(** X18: with a battery of capacity 0 and max power 0 the grid energy of an
    hour is the load minus the generation and the battery is left as it
    was; if moreover the panel's rated power is 0, the grid energy is the
    load. *)
Theorem no_battery_grid_energy (panel : SolarPanel.t) (battery : Battery.t)
  (irradiance temp load : Q) :
  Battery.capacity battery == 0 ->
  Battery.max_power battery == 0 ->
  snd (grid_energy panel battery irradiance temp load)
  == load - snd (solar_sim panel irradiance temp)
  /\ snd (fst (grid_energy panel battery irradiance temp load)) = battery
  /\ (SolarPanel.power panel == 0 ->
      snd (grid_energy panel battery irradiance temp load) == load).
Proof.
  intros Hcap Hmp. unfold grid_energy.
  pose proof (solar_sim_output_product panel irradiance temp) as Hout.
  destruct (solar_sim panel irradiance temp) as [panel' generated]. simpl in Hout.
  destruct (idle_battery_step battery (generated - load) Hcap Hmp)
    as [Hres Hbat].
  destruct (battery_sim battery (generated - load)) as [battery' residual].
  simpl in Hres, Hbat |- *.
  repeat split.
  - lra.
  - exact Hbat.
  - intros Hp. rewrite Hp in Hout. lra.
Qed.

Lemma no_battery_grid_energy_witness :
  snd (grid_energy (SolarPanel.init "None" 0 0 0 0 0) (Battery.init "None" 0 0 0) 0.6 25 2)
  == 2 - snd (solar_sim (SolarPanel.init "None" 0 0 0 0 0) 0.6 25)
  /\ snd (fst (grid_energy (SolarPanel.init "None" 0 0 0 0 0)
                           (Battery.init "None" 0 0 0) 0.6 25 2))
     = Battery.init "None" 0 0 0
  /\ (SolarPanel.power (SolarPanel.init "None" 0 0 0 0 0) == 0 ->
      snd (grid_energy (SolarPanel.init "None" 0 0 0 0 0)
                       (Battery.init "None" 0 0 0) 0.6 25 2) == 2).
Proof.
  apply (no_battery_grid_energy (SolarPanel.init "None" 0 0 0 0 0)
           (Battery.init "None" 0 0 0) 0.6 25 2); reflexivity.
Defined.

(** ** Whole billing periods *)

Lemma e13_run_cost (calls : list (datetime.t * Q)) :
  forall self : EnergyPlan.t,
    EnergyPlan.usage_cost (e13_run self calls)
    == EnergyPlan.usage_cost self + Qsum (map e13_hour_cost calls).
Proof.
  unfold e13_run.
  induction calls as [|[time energy] rest IH]; intros self; simpl.
  - ring.
  - rewrite IH, e13_usage_adds. unfold e13_hour_cost. simpl. ring.
Qed.

(** X19: the bill of a billing period of a fresh E13 plan is the service
    charge plus the sum of the hourly costs (energy times the import rate
    of the hour, or times 0.0281 for an export) when that sum is positive,
    and the service charge alone otherwise. *)
Theorem e13_period_bill (name : string) (calls : list (datetime.t * Q))
  (time : datetime.t) :
  (0 < Qsum (map e13_hour_cost calls) ->
   snd (e13_total (e13_run (EnergyPlan.init name) calls) time)
   == 32.44 + Qsum (map e13_hour_cost calls))
  /\ (Qsum (map e13_hour_cost calls) <= 0 ->
      snd (e13_total (e13_run (EnergyPlan.init name) calls) time) == 32.44).
Proof.
  pose proof (e13_run_cost calls (EnergyPlan.init name)) as Hcost.
  simpl in Hcost. unfold e13_total. simpl.
  destruct (Qlt_le_dec _ _) as [Hpos|Hle];
    [change (0.0 : Q) with (0 # 10) in Hpos | change (0.0 : Q) with (0 # 10) in Hle];
    split; intros H; lra.
Qed.

Lemma e13_period_bill_witness :
  snd (e13_total (e13_run (EnergyPlan.init "E13")
                          [(datetime.mk 2020 7 1 15, 2); (datetime.mk 2020 7 1 16, -1)])
                 (datetime.mk 2020 7 31 23))
  == 32.44 + Qsum (map e13_hour_cost
                       [(datetime.mk 2020 7 1 15, 2); (datetime.mk 2020 7 1 16, -1)]).
Proof.
  apply (proj1 (e13_period_bill "E13"
                  [(datetime.mk 2020 7 1 15, 2); (datetime.mk 2020 7 1 16, -1)]
                  (datetime.mk 2020 7 31 23))).
  vm_compute. reflexivity.
Defined.

(** X20: when a sequence of [e15_usage] calls completes, the usage cost has
    grown by the sum over the calls of energy times the rate of the hour,
    imports and exports alike. *)
Theorem e15_run_cost (calls : list (datetime.t * Q)) :
  forall self s' : EnergyPlan.t,
    e15_run self calls = Ok s' ->
    EnergyPlan.usage_cost s'
    == EnergyPlan.usage_cost self + Qsum (map e15_hour_cost calls).
Proof.
  induction calls as [|[time energy] rest IH]; intros self s' Hrun; simpl in Hrun.
  - injection Hrun as <-. simpl. ring.
  - destruct (e15_usage self time energy) as [s1|ex] eqn:Hstep; simpl in Hrun;
      [|discriminate].
    rewrite (IH s1 s' Hrun), (e15_usage_cost self s1 time energy Hstep).
    unfold e15_hour_cost. simpl. ring.
Qed.

Lemma e15_run_cost_witness :
  EnergyPlan.usage_cost (EnergyPlan.mk "E15" 0 [0; 4] (0 + 0 * 0.0412 + 4 * 0.0622))
  == EnergyPlan.usage_cost (EnergyPlan.mk "E15" 0 [0] 0)
     + Qsum (map e15_hour_cost
                 [(datetime.mk 2020 7 2 0, 0); (datetime.mk 2020 7 2 15, 4)]).
Proof.
  apply (e15_run_cost [(datetime.mk 2020 7 2 0, 0); (datetime.mk 2020 7 2 15, 4)]
           (EnergyPlan.mk "E15" 0 [0] 0)
           (EnergyPlan.mk "E15" 0 [0; 4] (0 + 0 * 0.0412 + 4 * 0.0622))).
  reflexivity.
Defined.

Lemma Qsum_nonneg (l : list Q) : Forall (fun x => 0 <= x) l -> 0 <= Qsum l.
Proof.
  induction 1 as [|x l Hx Hl IH]; simpl; lra.
Qed.

Lemma e15_demand_rate_pos (time : datetime.t) : 0 < e15_demand_rate time.
Proof.
  unfold e15_demand_rate.
  destruct (is_peak_summer time), (is_winter time); reflexivity.
Qed.

(** X21: with at least one daily peak recorded, none of them negative, and
    a positive usage cost, the E15 bill is at least the service charge plus
    the usage cost: the demand charge never lowers a bill. *)
Theorem e15_demand_charge_adds (self : EnergyPlan.t) (time : datetime.t) :
  EnergyPlan.daily_peaks self <> [] ->
  Forall (fun x => 0 <= x) (EnergyPlan.daily_peaks self) ->
  0 < EnergyPlan.usage_cost self ->
  exists bill : Q,
    snd (e15_total self time) = Some bill
    /\ 32.44 + EnergyPlan.usage_cost self <= bill.
Proof.
  intros Hne Hnn Hpos.
  rewrite e15_total_by_amount, (e15_amount_mean self time Hne).
  unfold np_mean.
  destruct (EnergyPlan.daily_peaks self) as [|d ds] eqn:Hdp; [contradiction|].
  set (n := inject_Z (Z.of_nat (List.length (d :: ds)))).
  assert (Hn : 0 < n).
  { unfold n. change 0 with (inject_Z 0). rewrite <- Zlt_Qlt. simpl. lia. }
  assert (Hmean : 0 <= Qsum (d :: ds) / n).
  { apply Qle_shift_div_l; [exact Hn|]. pose proof (Qsum_nonneg _ Hnn). lra. }
  assert (Hcharge : 0 <= Qsum (d :: ds) / n * e15_demand_rate time).
  { apply Qmult_le_0_compat; [exact Hmean|].
    apply Qlt_le_weak, e15_demand_rate_pos. }
  cbn [fgt fadd fmul]. fold n.
  destruct (Qlt_le_dec _ _) as [_|Hle].
  - eexists. split; [reflexivity|]. lra.
  - change (0.0 : Q) with (0 # 10) in Hle. lra.
Qed.

Lemma e15_demand_charge_adds_witness :
  exists bill : Q,
    snd (e15_total (EnergyPlan.mk "E15" 0 [5; 3] 10) (datetime.mk 2020 7 31 23)) = Some bill
    /\ 32.44 + EnergyPlan.usage_cost (EnergyPlan.mk "E15" 0 [5; 3] 10) <= bill.
Proof.
  apply (e15_demand_charge_adds (EnergyPlan.mk "E15" 0 [5; 3] 10) (datetime.mk 2020 7 31 23)).
  - discriminate.
  - repeat constructor; vm_compute; discriminate.
  - reflexivity.
Defined.
(** X24.  When the tenders frame has its two columns, the batch search
    returns, for each row, a list in which no company is repeated and each
    company has a CUIT that is true as a condition and is the one the
    registry holds for its name. *)
Theorem procesar_licitaciones_en_registro (token_set_ratio : str -> str -> Z)
    df df_empresas threshold bloque_size :
  Forall (fun row => exists texto id,
            row = Licitacion (Some texto) (Some id)) df ->
  exists res,
    procesar_licitaciones_con_progreso token_set_ratio df df_empresas
      threshold bloque_size
    = Ok res
    /\ Forall (detectadas_en_registro df_empresas) res.
Proof.
  intros Hdf. unfold procesar_licitaciones_con_progreso.
  destruct (filas_con_progreso_columnas token_set_ratio df_empresas threshold
              bloque_size df Hdf None []) as (res & Hres & _).
  exists res. split; [exact Hres|].
  eapply filas_con_progreso_sound; [exact Hres|constructor].
Qed.

Lemma procesar_licitaciones_en_registro_witness :
  exists res,
    procesar_licitaciones_con_progreso ratio_palabra
      [Licitacion (Some PyNaN) (Some (PyInt 7));
       Licitacion (Some (PyStr (py "obra de acme"))) (Some (PyInt 8))]
      [(py "ACME", PyStr (py "30-12345678-9"))] 85 500
    = Ok res
    /\ Forall (detectadas_en_registro
                 [(py "ACME", PyStr (py "30-12345678-9"))]) res.
Proof.
  apply procesar_licitaciones_en_registro.
  repeat constructor; eexists; eexists; reflexivity.
Defined.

> _Exercise objective_: With "simpl" as the string to find, copy every line of the records that holds it.

> _Reply_:
  destruct (solar_sim panel irradiance temp) as [panel' generated]. simpl in Hout.
  simpl in Hres, Hbat |- *.
  induction calls as [|[time energy] rest IH]; intros self; simpl.
  - rewrite IH, e13_usage_adds. unfold e13_hour_cost. simpl. ring.
  simpl in Hcost. unfold e13_total. simpl.
  induction calls as [|[time energy] rest IH]; intros self s' Hrun; simpl in Hrun.
  - injection Hrun as <-. simpl. ring.
  - destruct (e15_usage self time energy) as [s1|ex] eqn:Hstep; simpl in Hrun;
    unfold e15_hour_cost. simpl. ring.
  induction 1 as [|x l Hx Hl IH]; simpl; lra.
  { unfold n. change 0 with (inject_Z 0). rewrite <- Zlt_Qlt. simpl. lia. }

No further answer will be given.